Greetings from Flipkart!

Item: Corsair CMPSU-430CXV2UK 430 Watts PSU

We regret to inform you that we are unable to ship electronic items to your mailing address due to courier restrictions. Hence, we request you to place an order providing a convenient alternate delivery location that is serviced by our courier partners.

We look forward for your continued patronage and to build a long term business relationship with you.

Help us improve our customer service by sharing your feedback here: 
*www.surveymonkey.com/s/Flipkart-customer-surveys?c=120228-001527-33

Please write back to us or call us on 1800 102 3547 should you have any other questions or need further assistance.

Regards,
Balakrishna 
Flipkart Customer Support
Flipkart.com: Online Shopping India: Buy Books Online: Mobiles, Cameras, Laptops, Accessories
The Online Mega Store!

now gonna try my frnds address


----------



## coderunknown (Feb 28, 2012)

also send smc a mail asking if CX or VS PSU is in stock. their website doesn't list anything.


----------



## sanoob.tv (Feb 28, 2012)

talked to a guy in itwares,well they have the psu in stock.but dont have service in my area.


----------



## bibinjohn (Feb 28, 2012)

if you have any friends in kochi give their address for shipping.

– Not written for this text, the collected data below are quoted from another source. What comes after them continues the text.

(* ===== verification/Aes.v ===== *)
(** * [crypto/aes] and the CTR mode of [crypto/cipher].

    The block cipher as FIPS 197 defines it, for keys of 16, 24 and 32 bytes,
    and the key stream of the counter mode of SP 800-38A, executable.  The
    substitution table is computed from its definition (inversion in the field
    of 256 elements followed by an affine map). *)

From Stdlib Require Import ZArith Strings.Byte.
From S2P Require Import Prelude Hash.
From stdpp Require Import options.

Local Open Scope Z_scope.

(** ** The field and the substitution table *)

Definition xtime (a : Z) : Z :=
  let d := Z.shiftl a 1 in if d <? 256 then d else Z.lxor (d - 256) 27.

Definition gf_mul (a b : Z) : Z :=
  (foldl (λ '(acc, p) (i : nat),
    (if Z.testbit b (Z.of_nat i) then Z.lxor acc p else acc, xtime p)) (0, a) (seq 0 8)).1.

(** [a^254], the inverse of [a] (and 0 for 0). *)
Definition gf_inv (a : Z) : Z := Nat.iter 253 (gf_mul a) a.

Definition rotl8 (a n : Z) : Z := Z.land (Z.lor (Z.shiftl a n) (Z.shiftr a (8 - n))) 255.

Definition sub_box : list Z :=
  Eval vm_compute in ((λ i : nat,
    let x := gf_inv (Z.of_nat i) in
    foldl Z.lxor 99 [x; rotl8 x 1; rotl8 x 2; rotl8 x 3; rotl8 x 4]) <$> seq 0 256).

Definition sub_byte (a : Z) : Z := default 0 (sub_box !! Z.to_nat a).

(** ** Key schedule *)

Definition xor_list (l k : list Z) : list Z := zip_with Z.lxor l k.

(** The next word, from the words so far in reverse. *)
Definition next_word (nk : nat) (rev_w : list (list Z)) : list (list Z) :=
  let i := length rev_w in
  let prev := default [] (rev_w !! 0%nat) in
  let temp :=
    if decide (i `mod` nk = 0)%nat then
      match sub_byte <$> (drop 1 prev ++ take 1 prev) with
      | b :: rest => Z.lxor b (Nat.iter (i / nk - 1) xtime 1) :: rest
      | [] => []
      end
    else if decide (6 < nk ∧ i `mod` nk = 4)%nat then sub_byte <$> prev
    else prev in
  xor_list (default [] (rev_w !! (nk - 1)%nat)) temp :: rev_w.

Fixpoint group (n k : nat) (l : list Z) : list (list Z) :=
  match n with O => [] | S n => take k l :: group n k (drop k l) end.

(** The round keys, 16 bytes each. *)
Definition expand_key (key : list Z) : list (list Z) :=
  let nk := (length key / 4)%nat in
  let words := reverse (Nat.iter (4 * (nk + 7) - nk) (next_word nk) (reverse (group nk 4 key))) in
  group (nk + 7) 16 (concat words).

(** ** Rounds *)

(** The state is its columns one after the other. *)
Definition shift_rows (s : list Z) : list Z :=
  (λ i : nat, default 0 (s !! ((i + 4 * (i `mod` 4)) `mod` 16)%nat)) <$> seq 0 16.

Definition mix_column (c : list Z) : list Z :=
  (λ i : nat, let at_ j := default 0 (c !! ((i + j) `mod` 4)%nat) in
    Z.lxor (Z.lxor (gf_mul (at_ 0%nat) 2) (gf_mul (at_ 1%nat) 3)) (Z.lxor (at_ 2%nat) (at_ 3%nat)))
    <$> seq 0 4.

Definition mix_columns (s : list Z) : list Z := concat (mix_column <$> group 4 4 s).

Fixpoint rounds (keys : list (list Z)) (s : list Z) : list Z :=
  match keys with
  | [] => s
  | [last] => xor_list (shift_rows (sub_byte <$> s)) last
  | k :: keys => rounds keys (xor_list (mix_columns (shift_rows (sub_byte <$> s))) k)
  end.

(** [block.Encrypt], for a block of 16 bytes. *)
Definition aes_encrypt (key block : bytes) : bytes :=
  match expand_key (byte_z <$> key) with
  | [] => []
  | first :: keys => z_byte <$> rounds keys (xor_list (byte_z <$> block) first)
  end.

(** [block.BlockSize()] *)
Definition aes_BlockSize : nat := 16.

(** [aes.NewCipher(key)]: the encryption function of the key. *)
Definition aes_NewCipher (key : bytes) : Res (bytes → bytes) :=
  if decide (length key = 16 ∨ length key = 24 ∨ length key = 32)%nat then Ok (aes_encrypt key)
  else Err (ErrOther ("crypto/aes: invalid key size " +:+ pretty (zlen key))).

(** The example vectors of FIPS 197, appendix C. *)
Definition counting (n : nat) : bytes := (λ i : nat, z_byte (Z.of_nat i)) <$> seq 0 n.
Definition doubled : bytes := (λ i : nat, z_byte (17 * Z.of_nat i)) <$> seq 0 16.

Example aes128_vector :
  hex_encode (aes_encrypt (counting 16) doubled) = "69c4e0d86a7b0430d8cdb78070b4c55a".
Proof. by vm_compute. Qed.
Example aes192_vector :
  hex_encode (aes_encrypt (counting 24) doubled) = "dda97ca4864cdfe06eaf70a0ec0d7191".
Proof. by vm_compute. Qed.
Example aes256_vector :
  hex_encode (aes_encrypt (counting 32) doubled) = "8ea2b7ca516745bfeafc49904b496089".
Proof. by vm_compute. Qed.

(** ** Counter mode *)

(** A [cipher.Stream]: the block function, the initial counter block, and the
    number of key stream bytes used so far. *)
Record Stream := { cs_block : bytes → bytes; cs_iv : bytes; cs_used : nat }.

Definition cipher_NewCTR (block : bytes → bytes) (iv : bytes) : Stream :=
  {| cs_block := block; cs_iv := iv; cs_used := 0 |}.

(** Byte [i] of the key stream: the counter is a big-endian number of the size
    of the block that wraps around. *)
Definition key_stream (s : Stream) (i : nat) : Byte.byte :=
  let counter := (be_word (cs_iv s) + Z.of_nat (i / aes_BlockSize)) `mod` 2 ^ 128 in
  default "000"%byte (cs_block s (be_bytes aes_BlockSize counter) !! (i `mod` aes_BlockSize)%nat).

Definition xor_byte (a b : Byte.byte) : Byte.byte := z_byte (Z.lxor (byte_z a) (byte_z b)).

(** [stream.XORKeyStream(buf, data)] *)
Definition XORKeyStream (s : Stream) (data : bytes) : bytes * Stream :=
  (imap (λ i b, xor_byte b (key_stream s (cs_used s + i))) data,
   {| cs_block := cs_block s; cs_iv := cs_iv s; cs_used := (cs_used s + length data)%nat |}).

(** ** Facts *)

Lemma z_byte_z b : z_byte (byte_z b) = b.
Proof. by destruct b. Qed.

Lemma byte_z_z z : 0 ≤ z < 256 → byte_z (z_byte z) = z.
Proof.
  intros Hz. unfold byte_z, z_byte.
  assert (Z.land z 255 = z) as ->.
  { change 255 with (Z.ones 8). rewrite Z.land_ones by lia. apply Z.mod_small. lia. }
  destruct (Byte.of_N (Z.to_N z)) as [b|] eqn:E.
  - apply Byte.to_of_N in E. lia.
  - apply Byte.of_N_None_iff in E. lia.
Qed.

Lemma byte_z_range b : 0 ≤ byte_z b < 256.
Proof. by destruct b. Qed.

Lemma log2_byte a : 0 ≤ a < 256 → Z.log2 a < 8.
Proof.
  intros Ha. destruct (Z.eq_dec a 0) as [->|Hne]; [done|]. apply Z.log2_lt_pow2; lia.
Qed.

Lemma lxor_range a b : 0 ≤ a < 256 → 0 ≤ b < 256 → 0 ≤ Z.lxor a b < 256.
Proof.
  intros Ha Hb. assert (0 ≤ Z.lxor a b) as H0 by (apply Z.lxor_nonneg; lia). split; [done|].
  destruct (Z.eq_dec (Z.lxor a b) 0) as [->|Hne]; [lia|].
  apply (Z.log2_lt_pow2 _ 8); [lia|]. eapply Z.le_lt_trans; [apply Z.log2_lxor; lia|].
  apply Z.max_lub_lt; by apply log2_byte.
Qed.

(** Adding the same key stream byte twice gives the byte back. *)
Lemma xor_byte_twice a k : xor_byte (xor_byte a k) k = a.
Proof.
  unfold xor_byte. rewrite byte_z_z by (apply lxor_range; apply byte_z_range).
  by rewrite Z.lxor_assoc, Z.lxor_nilpotent, Z.lxor_0_r, z_byte_z.
Qed.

Flipkart doesn't have service to my area too when it comes to electronic items (but they shipped books to my address). i wanted to pen drives so i  gave my friends address in Kochi they shipped it to kochi via Bluedart.. try this...


----------



## sanoob.tv (Feb 28, 2012)

trying to find if kunnamkulam or thrissur.

and one simple qstn.does changing the smps with a higher watt will consume more electricity???is there any way to know by how much.
me and my roommates share the utility bill, ie electricity bill. thats y.


----------



## coderunknown (Feb 28, 2012)

sanoob.tv said:


> and one simple qstn.does changing the smps with a higher watt will consume more electricity???is there any way to know by how much.
> me and my roommates share the utility bill, ie electricity bill. thats y.



nope. at load it'll consume less electricity.


----------